The Vascular Covered Stent, which is under investigation, is a low-profile, self-expanding nitinol implant enclosed in polytetrafluoroethylene.
It is administered using a delivery mechanism that allows for regulated stent release.
The global, prospective, multi-centre, single-arm, non-randomised AGILITY intends to study the safety and effectiveness of the vascular-covered stent in the treatment of peripheral arterial disease (PAD).
The trial will recruit 315 patients at up to 40 clinical study sites across the US, Europe, Australia and New Zealand.
Every treated patient will have follow-up at different intervals following therapy, ranging from one month to three years.

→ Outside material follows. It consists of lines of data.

Definition log_drop (e : EventFields) (m : Manager) : Manager :=
  mkManager (tables m) (nat_ m) (tcpTracker m) (udpTracker m) (icmpTracker m) (stateful m)
    (disableServerRoutes m) (routingEnabled m) (nativeRouter m) (nativeFirewall m) (netstack m)
    (localForwarding m) (localIPs m) (wgIface m) (netstackServices m) (forwarder m) (injected m)
    (mssClampEnabled m) (mtu m) (udpHookOut m) (tcpHookOut m) (blockRules m)
    (dropLog m ++ [e]).

Definition set_hooks (u t : option PacketHook) (m : Manager) : Manager :=
  mkManager (tables m) (nat_ m) (tcpTracker m) (udpTracker m) (icmpTracker m) (stateful m)
    (disableServerRoutes m) (routingEnabled m) (nativeRouter m) (nativeFirewall m) (netstack m)
    (localForwarding m) (localIPs m) (wgIface m) (netstackServices m) (forwarder m) (injected m)
    (mssClampEnabled m) (mtu m) u t (blockRules m) (dropLog m).

(** ** Connection tracking *)
Definition of_opt {A} (o : option A) : M A :=
  match o with Some a => Ok a | None => Panic end.

(** A method call on a tracker pointer. *)
Definition deref {A} (o : option A) : M A := of_opt o.

(** A rewrite error is logged; the packet stays as it was. *)
Definition or_keep (p : list Z) (r : M (list Z)) : M (list Z) :=
  match r with Ok p' => Ok p' | Err _ => Ok p | Panic => Panic end.

Definition trackOutbound (e : Env) (d : Layers) (srcIP dstIP : Addr) (p : list Z) (size_ : Z)
    (m : Manager) : M (Manager * list Z) :=
  transport ← layer_at d 1;
  match transport with
  | LayerTypeUDP =>
      u ← deref (udpTracker m);
      '(u, origPort) ← of_opt (UTrackOutbound (e_now e) (e_uuid e) (e_udpOrder e) srcIP dstIP
                                 (udp_SrcPort d) (udp_DstPort d) size_ u);
      let m := set_trackers (tcpTracker m) (Some u) (icmpTracker m) m in
      if (origPort =? 0)%Z then Ok (m, p)
      else p ← or_keep p (rewriteUDPPort p d origPort sourcePortOffset); Ok (m, p)
  | LayerTypeTCP =>
      t ← deref (tcpTracker m);
      '(t, origPort) ← of_opt (TrackOutbound (e_now e) (e_uuid e) (e_tcpOrder e) srcIP dstIP
                                 (tcp_SrcPort (tcp d)) (tcp_DstPort (tcp d))
                                 (getTCPFlags (tcp d)) size_ t);
      let m := set_trackers (Some t) (udpTracker m) (icmpTracker m) m in
      if (origPort =? 0)%Z then Ok (m, p)
      else p ← or_keep p (rewriteTCPPort p d origPort sourcePortOffset); Ok (m, p)
  | LayerTypeICMPv4 =>
      i ← deref (icmpTracker m);
      i ← of_opt (ITrackOutbound (e_now e) (e_uuid e) (e_icmpOrder e) srcIP dstIP
                    (icmp4_Id d) (icmp4_TypeCode d) size_ i);
      Ok (set_trackers (tcpTracker m) (udpTracker m) (Some i) m, p)
  | LayerTypeICMPv6 =>
      let '(id, tc) := icmpv6EchoFields d in
      i ← deref (icmpTracker m);
      i ← of_opt (ITrackOutbound (e_now e) (e_uuid e) (e_icmpOrder e) srcIP dstIP id tc size_ i);
      Ok (set_trackers (tcpTracker m) (udpTracker m) (Some i) m, p)
  | _ => Ok (m, p)
  end.

(** Resets the decoder's port after tracking. *)
Definition trackInbound (e : Env) (d : decoder) (srcIP dstIP : Addr) (ruleID : list Z)
    (size_ : Z) (m : Manager) : M (Manager * decoder) :=
  let l := layers_ d in
  transport ← layer_at l 1;
  m ← match transport with
      | LayerTypeUDP =>
          u ← deref (udpTracker m);
          u ← of_opt (UTrackInbound (e_now e) (e_uuid e) (e_udpOrder e) srcIP dstIP
                        (udp_SrcPort l) (udp_DstPort l) ruleID size_ (dnatOrigPort d) u);
          Ok (set_trackers (tcpTracker m) (Some u) (icmpTracker m) m)
      | LayerTypeTCP =>
          t ← deref (tcpTracker m);
          t ← of_opt (TrackInbound (e_now e) (e_uuid e) (e_tcpOrder e) srcIP dstIP
                        (tcp_SrcPort (tcp l)) (tcp_DstPort (tcp l)) (getTCPFlags (tcp l))
                        ruleID size_ (dnatOrigPort d) t);
          Ok (set_trackers (Some t) (udpTracker m) (icmpTracker m) m)
      | LayerTypeICMPv4 =>
          i ← deref (icmpTracker m);
          i ← of_opt (ITrackInbound (e_now e) (e_uuid e) (e_icmpOrder e) srcIP dstIP
                        (icmp4_Id l) (icmp4_TypeCode l) ruleID size_ i);
          Ok (set_trackers (tcpTracker m) (udpTracker m) (Some i) m)
      | LayerTypeICMPv6 =>
          let '(id, tc) := icmpv6EchoFields l in
          i ← deref (icmpTracker m);
          i ← of_opt (ITrackInbound (e_now e) (e_uuid e) (e_icmpOrder e) srcIP dstIP
                        id tc ruleID size_ i);
          Ok (set_trackers (tcpTracker m) (udpTracker m) (Some i) m)
      | _ => Ok m
      end;
  Ok (m, mkDecoder l 0).

Definition isValidTrackedConnection (e : Env) (d : Layers) (srcIP dstIP : Addr) (size_ : Z)
    (m : Manager) : M (Manager * bool) :=
  l1 ← layer_at d 1;
  match l1 with
  | LayerTypeTCP =>
      t ← deref (tcpTracker m);
      let '(t, ok) := IsValidInbound (e_now e) srcIP dstIP (tcp_SrcPort (tcp d))
                        (tcp_DstPort (tcp d)) (getTCPFlags (tcp d)) size_ t in
      Ok (set_trackers (Some t) (udpTracker m) (icmpTracker m) m, ok)
  | LayerTypeUDP =>
      u ← deref (udpTracker m);
      let '(u, ok) := UIsValidInbound (e_now e) srcIP dstIP (udp_SrcPort d) (udp_DstPort d)
                        size_ u in
      Ok (set_trackers (tcpTracker m) (Some u) (icmpTracker m) m, ok)
  | LayerTypeICMPv4 =>
      i ← deref (icmpTracker m);
      let '(i, ok) := IIsValidInbound (e_now e) srcIP dstIP (icmp4_Id d)
                        (tc_Type (icmp4_TypeCode d)) size_ i in
      Ok (set_trackers (tcpTracker m) (udpTracker m) (Some i) m, ok)
  | LayerTypeICMPv6 =>
      i ← deref (icmpTracker m);
      let '(i, ok) := IIsValidInbound (e_now e) srcIP dstIP (icmpv6EchoFields d).1
                        (tc_Type (icmp6_TypeCode d)) size_ i in
      Ok (set_trackers (tcpTracker m) (udpTracker m) (Some i) m, ok)
  | _ => Ok (m, false)
  end.

(** ** Netstack services *)
Definition protocolToLayerType (protocol : Z) : LayerType :=
  if (protocol =? TCP)%Z then LayerTypeTCP
  else if (protocol =? UDP)%Z then LayerTypeUDP
  else if (protocol =? ICMP)%Z then LayerTypeICMPv4
  else LayerTypeZero.

Definition RegisterNetstackService (protocol port : Z) (m : Manager) : Manager :=
  set_services ({[ (protocolToLayerType protocol, port) ]} ∪ netstackServices m) m.

Definition UnregisterNetstackService (protocol port : Z) (m : Manager) : Manager :=
  set_services (netstackServices m ∖ {[ (protocolToLayerType protocol, port) ]}) m.

Definition hasMatchingNetstackService (d : Layers) (m : Manager) : bool :=
  match decoded d with
  | _ :: LayerTypeTCP :: _ =>
      bool_decide ((LayerTypeTCP, tcp_DstPort (tcp d)) ∈ netstackServices m)
  | _ :: LayerTypeUDP :: _ =>
      bool_decide ((LayerTypeUDP, udp_DstPort d) ∈ netstackServices m)
  | _ => false
  end.

Definition shouldForward (d : Layers) (dstIP : Addr) (m : Manager) : bool :=
  if negb (localForwarding m) then false
  else if netstack m then negb (hasMatchingNetstackService d m)
  else bool_decide (dstIP ≠ if_IP (wgIface m)) &&
       (negb (IsValid (if_IPv6 (wgIface m))) || bool_decide (dstIP ≠ if_IPv6 (wgIface m))).

(** ** Local and routed traffic

    [InjectIncomingPacket]'s error is only logged. *)
Definition drop_event (e : Env) (d : Layers) (ruleID : list Z) (srcIP dstIP : Addr) (size_ : Z)
    : M EventFields :=
  pnum ← getProtocolFromPacket d;
  '(srcPort, dstPort) ← getPortsFromPacket d;
  Ok (mkEvent (e_uuid e) TypeDrop ruleID Ingress pnum srcIP dstIP srcPort dstPort 0 0
        1 0 (u64 size_) 0).

Definition handleForwardedLocalTraffic (p : list Z) (m : Manager) : Manager * bool :=
  if negb (forwarder m) then (m, true) else (inject p m, true).

Definition handleLocalTraffic (e : Env) (d : decoder) (srcIP dstIP : Addr) (p : list Z)
    (size_ : Z) (m : Manager) : M (Manager * decoder * bool) :=
  let l := layers_ d in
  '(ruleID, blocked) ← peerACLsBlock (e_ord e) srcIP l (tables m);
  if (blocked : bool) then
    ev ← drop_event e l ruleID srcIP dstIP size_;
    Ok (log_drop ev m, d, true)
  else if shouldForward l dstIP m then
    let '(m, r) := handleForwardedLocalTraffic p m in Ok (m, d, r)
  else
    '(m, d) ← trackInbound e d srcIP dstIP ruleID size_ m;
    Ok (m, d, false).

BD Peripheral Intervention vice president and general manager Tim Hug said: “There continues to be significant unmet needs in the treatment of PAD patients.
“We are excited to have initiated this study and evaluate the treatment benefits of this potentially differentiated technology.
“This stent could give interventionalists an important new solution in the fight against PAD, expand our portfolio and enable us to better serve our customers and the patients they treat.”
The first patient in the trial was enrolled at Trinity Medical Center in Bettendorf, Lowa, US.
BD said that minimally invasive techniques using drug-coated balloons, angioplasty balloons, atherectomy and covered stents can be used to increase blood flow through the diseased areas.
AGILITY study national principal investigator Sean Lyden said: “When we’re addressing advanced PAD, a self-expanding covered stent can play an important role.
“We need a stent that can track to the lesion, apposes the vessel wall and ultimately provides long-term durability. We’re excited to see how this technology performs.”
In January this year, the medical device firm signed a collaboration agreement with US-based Techcyte to develop an artificial intelligence (AI)-based digital cervical cytology system for Pap testing.